Thanks James for your help, I'm cutting and pasting your answers because I think there are some tips and answers that may be useful for other users, especially for those new to Ziva.
I think that I may have removed the artifact that you are seeing.
I actually didn't need to do anything with the rig itself, but made a couple of small tweaks on the solver node.
I changed Max Newton Iterations from "2" to "10" and reduced Substeps from 8 to 4 and adjusted the interpolation for the keyframe on the substeps to a "Stepped Next" tangent.
I also set the solver to use the "iterative solver" - the result should be the same as the direct solver, but it should be noticeably faster.
Thanks for the solution, I never touched the Newton Iterations parameter because it is one of those parameters that did not seem intuitive to me, I did not understand it very well and it seemed to me that it made the simulation more expensive in all frames.
Reviewing the documentation after receiving your answer, it seems that I was wrong and that it is a maximum, but that it only applies to those frames that need it.
And that by increasing that value, it allowed you to lower the substeps, so what we lose in time on one side we gain on the other, is this correct?
Correct. It will only use the newton iterations if it's needed. You can think of what it does in a manner similar to how you might consider how motion blur works when rendering. When rendering with motion blur, to represent motion blur on objects that are rotating (like propellers) more subframes are needed to integrate the curved path of the motion blur. Similarly,the Newton iterations are responsible for converting a non-linear motion of the vertices of the tetrahedra into linear segments (the solve is a linear solver). If your tissues are undergoing large nonlinear deformations or rotations, the solver will typically need to use more Newton iterations to resolve the correct behavior of the tetrahedra especially if they have stiff materials, stiff attachments, forceful fibres and stiff collisions.
How did you decide to set that value to 10 and not, for example, 4, by trial and error?
I just set the value back to the default, which is 10 - it rarely will need to use that many.
As for putting steped tangents on the substep keys, I think it would be nice to edit the text in the Pre-Roll tutorial (https://zivadynamics.com/resources/pre-roll-run-up-setup), so that all the people who start take it into account.
I don't see much of the relationship it has with the knee problem, but I suppose it is so that it doesn't do any calculations in the intermediate frames (for example 981.5) when it changes from one value to another.

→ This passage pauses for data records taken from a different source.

(* ===== verification/SimdSplit.v ===== *)
(** * Splitting bytes by the parity of their index

    src/simd/odd_even_broadcast.cpp: six ways to put the bytes of even index of 32 bytes
    into both halves of a register and those of odd index into another.  A function
    gives the two registers it passes to [do_stuff], in the order of the arguments. *)

From S2P Require Import Prelude Bytes Simd SimdView SimdLanes.
From stdpp Require Import list_relations list.
#[local] Open Scope Z_scope.

(** ** The functions *)

(** A chain of _mm_insert_epi8 of the bytes [ptr[first + 2 * i]] into the byte [i]. *)
Definition insert_chain (mem : list Z) (ptr first : Z) : res (list Z) :=
  x ← mem.[ptr + first];
  foldR (fun xmm i => x ← mem.[ptr + first + 2 * i]; Ok (_mm_insert_epi8 xmm (s8 x) i))
    (_mm_cvtsi32_si128 (u8 x)) (seqZ 1 15).

(** _mm256_castsi128_si256 leaves the upper half undefined: the parameter [undefined]. *)
Definition split_insert_clang20 (undefined : list Z) (mem : list Z) (ptr : Z) : res (list Z * list Z) :=
  xmm0 ← insert_chain mem ptr 0;
  xmm1 ← insert_chain mem ptr 1;
  let ymm0 := _mm256_permute4x64_epi64 (xmm0 ++ undefined) 68 in
  let ymm1 := _mm256_permute4x64_epi64 (xmm1 ++ undefined) 68 in
  Ok (ymm0, ymm1).

Definition split_shuffle_gcc15 (mem : list Z) (ptr : Z) : res (list Z * list Z) :=
  src_lo ← _mm_loadu_si128 mem ptr;
  src_hi ← _mm_loadu_si128 mem (ptr + 16);
  let mask_evens := _mm_setr_epi8 [0; 2; 4; 6; 8; 10; 12; 14; -1; -1; -1; -1; -1; -1; -1; -1] in
  let mask_odds := _mm_setr_epi8 [1; 3; 5; 7; 9; 11; 13; 15; -1; -1; -1; -1; -1; -1; -1; -1] in
  let e1 := _mm_shuffle_epi8 src_lo mask_evens in
  let e2 := _mm_shuffle_epi8 src_hi mask_evens in
  let xmm_evens := _mm_unpacklo_epi64 e1 e2 in
  let o1 := _mm_shuffle_epi8 src_lo mask_odds in
  let o2 := _mm_shuffle_epi8 src_hi mask_odds in
  let xmm_odds := _mm_unpacklo_epi64 o1 o2 in
  Ok (_mm256_broadcastsi128_si256 xmm_evens, _mm256_broadcastsi128_si256 xmm_odds).

(** The two halves of a variable on the stack, written one after the other. *)
Definition store_both (stack_var xmm : list Z) : res (list Z) :=
  v ← _mm_storeu_si128 stack_var 0 xmm; _mm_storeu_si128 v 16 xmm.

(** The variables start out indeterminate: the parameters [v0] and [v1]. *)
Definition split_bitwise_gcc15_old (v0 v1 : list Z) (mem : list Z) (input : Z) : res (list Z * list Z) :=
  let xmm1 := _mm_setzero_si128 in
  let xmm1 := _mm_cmpeq_epi32 xmm1 xmm1 in
  let xmm1 := _mm_srli_epi16 xmm1 8 in
  xmm0 ← _mm_loadu_si128 mem input;
  xmm3 ← _mm_loadu_si128 mem (input + 16);
  let xmm2 := _mm_and_si128 xmm0 xmm1 in
  let xmm1 := _mm_and_si128 xmm3 xmm1 in
  let xmm0 := _mm_srli_epi16 xmm0 8 in
  let xmm3 := _mm_srli_epi16 xmm3 8 in
  let xmm1 := _mm_packus_epi16 xmm2 xmm1 in
  let xmm0 := _mm_packus_epi16 xmm0 xmm3 in
  stack_var1 ← store_both v1 xmm1;
  stack_var0 ← store_both v0 xmm0;
  Ok (stack_var0, stack_var1).

Definition split_bitwise_gcc14_old (v0 v1 : list Z) (mem : list Z) (input : Z) : res (list Z * list Z) :=
  let mask := _mm_set1_epi32 16711935 in
  xmm0 ← _mm_loadu_si128 mem input;
  xmm3 ← _mm_loadu_si128 mem (input + 16);
  let xmm2 := _mm_and_si128 xmm0 mask in
  let xmm1 := _mm_and_si128 xmm3 mask in
  let xmm0 := _mm_srli_epi16 xmm0 8 in
  let xmm3 := _mm_srli_epi16 xmm3 8 in
  let xmm1 := _mm_packus_epi16 xmm2 xmm1 in
  let xmm0 := _mm_packus_epi16 xmm0 xmm3 in
  arg1 ← store_both v1 xmm1;
  arg0 ← store_both v0 xmm0;
  Ok (arg0, arg1).

Definition split_bitwise_gcc15 (mem : list Z) (input : Z) : res (list Z * list Z) :=
  let mask := _mm_setzero_si128 in
  let mask := _mm_cmpeq_epi32 mask mask in
  let mask := _mm_srli_epi16 mask 8 in
  xmm0 ← _mm_loadu_si128 mem input;
  xmm3 ← _mm_loadu_si128 mem (input + 16);
  let xmm2 := _mm_and_si128 xmm0 mask in
  let xmm1 := _mm_and_si128 xmm3 mask in
  let xmm0 := _mm_srli_epi16 xmm0 8 in
  let xmm3 := _mm_srli_epi16 xmm3 8 in
  let xmm1 := _mm_packus_epi16 xmm2 xmm1 in
  let xmm0 := _mm_packus_epi16 xmm0 xmm3 in
  let arg0 := _mm256_set_m128i xmm0 xmm0 in
  let arg1 := _mm256_set_m128i xmm1 xmm1 in
  Ok (arg0, arg1).

Definition split_bitwise_gcc14 (mem : list Z) (input : Z) : res (list Z * list Z) :=
  let mask := _mm_set1_epi32 16711935 in
  xmm0 ← _mm_loadu_si128 mem input;
  xmm3 ← _mm_loadu_si128 mem (input + 16);
  let xmm2 := _mm_and_si128 xmm0 mask in
  let xmm1 := _mm_and_si128 xmm3 mask in
  let xmm0 := _mm_srli_epi16 xmm0 8 in
  let xmm3 := _mm_srli_epi16 xmm3 8 in
  let xmm1 := _mm_packus_epi16 xmm2 xmm1 in
  let xmm0 := _mm_packus_epi16 xmm0 xmm3 in
  let arg0 := _mm256_set_m128i xmm0 xmm0 in
  let arg1 := _mm256_set_m128i xmm1 xmm1 in
  Ok (arg0, arg1).

(** The loop that runs such a function over a range, with the calls of [do_stuff]. *)
Definition split_range (f : list Z -> Z -> res (list Z * list Z)) (r : list Z) : res (list (list Z * list Z)) :=
  let size := Z.of_nat (length r) in
  loop (fun '(i, calls) =>
    if i + 32 <=? size then c ← f r i; Ok (inl (i + 32, calls ++ [c])) else Ok (inr calls))
    (S (length r)) (0, []).

(** ** What they compute *)

Section window.
Context (mem : list Z) (ptr : nat) (Hl : (ptr + 32 <= length mem)%nat) (Hb : Forall byte mem).

(** The 32 bytes at [ptr]. *)
Definition window : list Z := take 32 (drop ptr mem).

Lemma length_window : length window = 32%nat.
Proof. unfold window. rewrite length_take, length_drop. lia. Qed.

Lemma byte_window : Forall byte window.
Proof. by apply Forall_take, Forall_drop. Qed.

Lemma window_at i x :
  window !! i = Some x -> mem.[Z.of_nat ptr + Z.of_nat i] = Ok x.
Proof.
  unfold window. intros Hx. assert (i < 32)%nat as Hi.
  { apply lookup_lt_Some in Hx. rewrite length_take in Hx. lia. }
  rewrite lookup_take_lt, lookup_drop in Hx by done.
  apply at_index_lookup; [lia|]. by rewrite <- Nat2Z.inj_add, Nat2Z.id.
Qed.

Lemma load_window :
  _mm_loadu_si128 mem (Z.of_nat ptr) = Ok (take 16 window) /\
  _mm_loadu_si128 mem (Z.of_nat ptr + 16) = Ok (drop 16 window).
Proof.
  unfold _mm_loadu_si128, window. rewrite !slice_ok by lia. split; f_equal.
  - rewrite Nat2Z.id, take_take. done.
  - replace (Z.to_nat (Z.of_nat ptr + 16)) with (ptr + 16)%nat by lia.
    change (Z.to_nat 16) with 16%nat. by rewrite skipn_firstn_comm, drop_drop.
Qed.

Lemma window_nth i : (i < 32)%nat -> mem.[Z.of_nat ptr + Z.of_nat i] = Ok (nth i window 0).
Proof.
  intros Hi. apply window_at. destruct (lookup_lt_is_Some_2 window i) as [x Hx].
  { by rewrite length_window. }
  by rewrite (nth_lookup_Some _ _ _ _ Hx).
Qed.

Lemma byte_nth i : byte (nth i window 0).
Proof.
  destruct (window !! i) as [x|] eqn:Hx.
  - rewrite (nth_lookup_Some _ _ _ _ Hx). by eapply (Forall_lookup byte); [apply byte_window|].
  - rewrite nth_lookup, Hx. done.
Qed.

(** Byte [i] of the chain is the byte [first + 2 * i] of the window. *)
Lemma insert_chain_nth (first : nat) :
  (first < 2)%nat ->
  insert_chain mem (Z.of_nat ptr) (Z.of_nat first) =
  Ok ((fun i => nth (first + 2 * i) window 0) <$> seq 0 16).
Proof.
  intros Hf. unfold insert_chain. set (g := fun i => nth (first + 2 * i) window 0).
  assert (forall i, (i < 16)%nat -> mem.[Z.of_nat ptr + Z.of_nat first + 2 * Z.of_nat i] = Ok (g i)) as H.
  { intros i Hi. replace (Z.of_nat ptr + Z.of_nat first + 2 * Z.of_nat i)
      with (Z.of_nat ptr + Z.of_nat (first + 2 * i)) by lia. apply window_nth. lia. }
  assert (forall i, u8 (s8 (g i)) = g i) as Hg.
  { intros i. rewrite uwrap_swrap by done. apply Z.mod_small, byte_nth. }
  rewrite (window_nth first) by lia. cbn [mbind res_bind].
  replace (nth first window 0) with (g 0%nat) by (unfold g; by rewrite Nat.mul_0_r, Nat.add_0_r).
  rewrite <- (uwrap_swrap 8 (g 0%nat)), Hg by done.
  destruct (element_fold (fun i v => v = (g <$> seq 0 i) ++ replicate (16 - i) 0)
    (fun xmm i => x ← mem.[Z.of_nat ptr + Z.of_nat first + 2 * i]; Ok (_mm_insert_epi8 xmm (s8 x) i))
    16 1 (_mm_cvtsi32_si128 (g 0%nat))) as (v & E & ->).
  - intros i v Hi ->. rewrite H by done. cbn [mbind res_bind]. eexists. split; [done|].
    unfold _mm_insert_epi8. rewrite Hg, Nat2Z.id, seq_S, fmap_app, insert_app_r_alt;
      rewrite ?length_fmap, ?length_seq; [|done].
    rewrite Nat.sub_diag, <- app_assoc. replace (16 - i)%nat with (S (16 - S i)) by lia. done.
  - lia.
  - unfold _mm_cvtsi32_si128. pose proof (byte_nth (first + 2 * 0)) as Hby. fold (g 0%nat) in Hby.
    unfold byte in Hby. cbn [le_bytes app fmap list_fmap seq replicate Nat.sub].
    rewrite !Z.div_div, !(Z.div_small (g 0%nat)), Z.mod_small by lia. done.
  - etransitivity; [exact E|]. by rewrite app_nil_r.
Qed.

Lemma evens_seq : evens window = (fun i => nth (0 + 2 * i) window 0) <$> seq 0 16.
Proof.
  pose proof length_window as Hw. destruct window as [|? l]; [done|].
  do 31 (destruct l as [|? l]; [done|]). by destruct l.
Qed.

Lemma odds_seq : odds window = (fun i => nth (1 + 2 * i) window 0) <$> seq 0 16.
Proof.
  pose proof length_window as Hw. destruct window as [|? l]; [done|].
  do 31 (destruct l as [|? l]; [done|]). by destruct l.
Qed.
End window.

(** The register with [half] in both halves. *)
Definition both (half : list Z) : list Z := half ++ half.

Section functions.
Context (mem : list Z) (ptr : nat) (Hl : (ptr + 32 <= length mem)%nat) (Hb : Forall byte mem).
#[local] Abbreviation w := (window mem ptr).

Lemma permute_both half undefined :
  length half = 16%nat -> _mm256_permute4x64_epi64 (half ++ undefined) 68 = both half.
Proof.
  intros Hh. unfold _mm256_permute4x64_epi64, both. do 16 (destruct half as [|? half]; [done|]).
  by destruct half.
Qed.

Lemma clang20_spec undefined :
  split_insert_clang20 undefined mem (Z.of_nat ptr) = Ok (both (evens w), both (odds w)).
Proof.
  unfold split_insert_clang20. change 0 with (Z.of_nat 0) at 1. change 1 with (Z.of_nat 1).
  rewrite !insert_chain_nth by (done || lia).
  rewrite <- evens_seq, <- odds_seq by done. cbn [mbind res_bind].
  destruct (length_evens_odds w 16) as [HE HO]; [by apply length_window|].
  by rewrite !permute_both.
Qed.

Lemma shuffle_spec : split_shuffle_gcc15 mem (Z.of_nat ptr) = Ok (both (evens w), both (odds w)).
Proof.
  unfold split_shuffle_gcc15. destruct (load_window mem ptr Hl) as [-> ->]. cbn [mbind res_bind].
  pose proof (length_window mem ptr Hl) as Hw. destruct w as [|? l]; [done|].
  do 31 (destruct l as [|? l]; [done|]). by destruct l.
Qed.

(** The odd bytes first. *)
Lemma bitwise_pack :
  (_mm_packus_epi16 (_mm_and_si128 (take 16 w) (_mm_set1_epi16 255))
    (_mm_and_si128 (drop 16 w) (_mm_set1_epi16 255)) = evens w) /\
  (_mm_packus_epi16 (_mm_srli_epi16 (take 16 w) 8) (_mm_srli_epi16 (drop 16 w) 8) = odds w).
Proof.
  pose proof (length_window mem ptr Hl) as Hw. pose proof (byte_window mem ptr Hb) as Hbw.
  rewrite pack_evens, pack_odds, take_drop
    by (rewrite ?length_take, ?length_drop, ?Hw; done || by apply Forall_take || by apply Forall_drop).
  done.
Qed.

Lemma store_both_ok v xmm :
  length v = 32%nat -> length xmm = 16%nat -> store_both v xmm = Ok (both xmm).
Proof.
  intros Hv Hx. unfold store_both, _mm_storeu_si128, write_bytes. rewrite Hx, Hv. cbn [mbind res_bind].
  do 32 (destruct v as [|? v]; [done|]). destruct v; [|done].
  do 16 (destruct xmm as [|? xmm]; [done|]). by destruct xmm.
Qed.

Lemma bitwise_spec v0 v1 :
  length v0 = 32%nat -> length v1 = 32%nat ->
  split_bitwise_gcc15_old v0 v1 mem (Z.of_nat ptr) = Ok (both (odds w), both (evens w)) /\
  split_bitwise_gcc14_old v0 v1 mem (Z.of_nat ptr) = Ok (both (odds w), both (evens w)) /\
  split_bitwise_gcc15 mem (Z.of_nat ptr) = Ok (both (odds w), both (evens w)) /\
  split_bitwise_gcc14 mem (Z.of_nat ptr) = Ok (both (odds w), both (evens w)).
Proof.
  intros H0 H1. destruct bitwise_pack as [E O].
  destruct (length_evens_odds w 16) as [HE HO]; [by apply length_window|].
  unfold split_bitwise_gcc15_old, split_bitwise_gcc14_old, split_bitwise_gcc15, split_bitwise_gcc14.
  destruct (load_window mem ptr Hl) as [-> ->]. cbn [mbind res_bind].
  change (_mm_srli_epi16 (_mm_cmpeq_epi32 _mm_setzero_si128 _mm_setzero_si128) 8) with (_mm_set1_epi16 255).
  change (_mm_set1_epi32 16711935) with (_mm_set1_epi16 255).
  rewrite E, O, !store_both_ok by done. done.
Qed.
End functions.

(** The loop over a range splits every whole block of 32 bytes, in order. *)
Lemma split_range_spec f (g : list Z -> list Z * list Z) (r : list Z) :
  (forall ptr, (ptr + 32 <= length r)%nat -> f r (Z.of_nat ptr) = Ok (g (window r ptr))) ->
  split_range f r = Ok ((fun j => g (window r (32 * j))) <$> seq 0 (length r / 32)).
Proof.
  intros Hf. unfold split_range.
  pose proof (Nat.Div0.mul_div_le (length r) 32). pose proof (Nat.mul_succ_div_gt (length r) 32 ltac:(lia)).
  set (m := (length r / 32)%nat) in *.
  enough (forall n k, (k <= m)%nat -> (m - k < n)%nat ->
    loop (fun '(i, calls) =>
      if i + 32 <=? Z.of_nat (length r) then c ← f r i; Ok (inl (i + 32, calls ++ [c])) else Ok (inr calls))
      n (Z.of_nat (32 * k), (fun j => g (window r (32 * j))) <$> seq 0 k) =
    Ok ((fun j => g (window r (32 * j))) <$> seq 0 m)) as HL.
  { apply (HL _ 0%nat); lia. }
  intros n. induction n as [|n IH]; intros k Hk Hn; [lia|]. rewrite loop_S.
  destruct (decide (k = m)) as [->|Hne].
  - rewrite (proj2 (Z.leb_gt _ _)) by lia. done.
  - rewrite (proj2 (Z.leb_le _ _)), Hf by lia. cbn [mbind res_bind].
    replace (Z.of_nat (32 * k) + 32) with (Z.of_nat (32 * S k)) by lia.
    rewrite <- IH with (k := S k) by lia. by rewrite seq_S, fmap_app.
Qed.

That's correct - if it starts to compute the intermediate values when the character is being transformed out into space, the simulation will experience the acceleration implicit with the movement that got the object to that intermediate position from the origin relative to the solver frame.
About setting the solver to Iterative, I thought I read that at the moment it only worked for the integrator solver in BackwardEuler. So I can also use it with TR_BDF2?
You may be correct there - I have an internal build ;-P
Expect improvements on this front in the future if it isn't already supporting TR_BDF2 in your build 🙂
I also wanted to ask you one last thing, in the video I showed you, around frames 1229-1231, the tendons move a lot and move my fat, causing it to get out of place for a few frames, because the animation is very fast and abrupt.
To fix this, I was thinking of increasing the material pressure in that area and touching on an attribute I've never used, adding some Stifness Dumping in zSolver (something like 0.1 is now at 0.001) so the tendons don't deform as much. Would this be correct?
That might help, though strictly speaking what I think you are looking for here is something to mimic the behaviour of friction - You could try and do one of the following things to see if this will help.
1) Add some loose fixed attachments in that area to give the fat some resistance.
2) Same idea, different approach - add a tissue that envelops that part of the fat with its collisions off, attach it to the bone and then attach the fat to the new tissue with a fixed attachment selecting the fat first and the tissue second - adjust the tissue stiffness to control the movement of the fat.
3) For the collision response of the fat, try using a fixed collision response rather than sliding response - this will somewhat mimic the behaviour of friction.
4) Same as above with a seperate tissue attached so that you can control the collision response independently from that of the rest of the fat
5) Break your fat into more than one section and adjust the inertial damping for the part in question in isolation.
6) Adjust stiffness damping like you were thinking - this would be the easiest if it does the trick.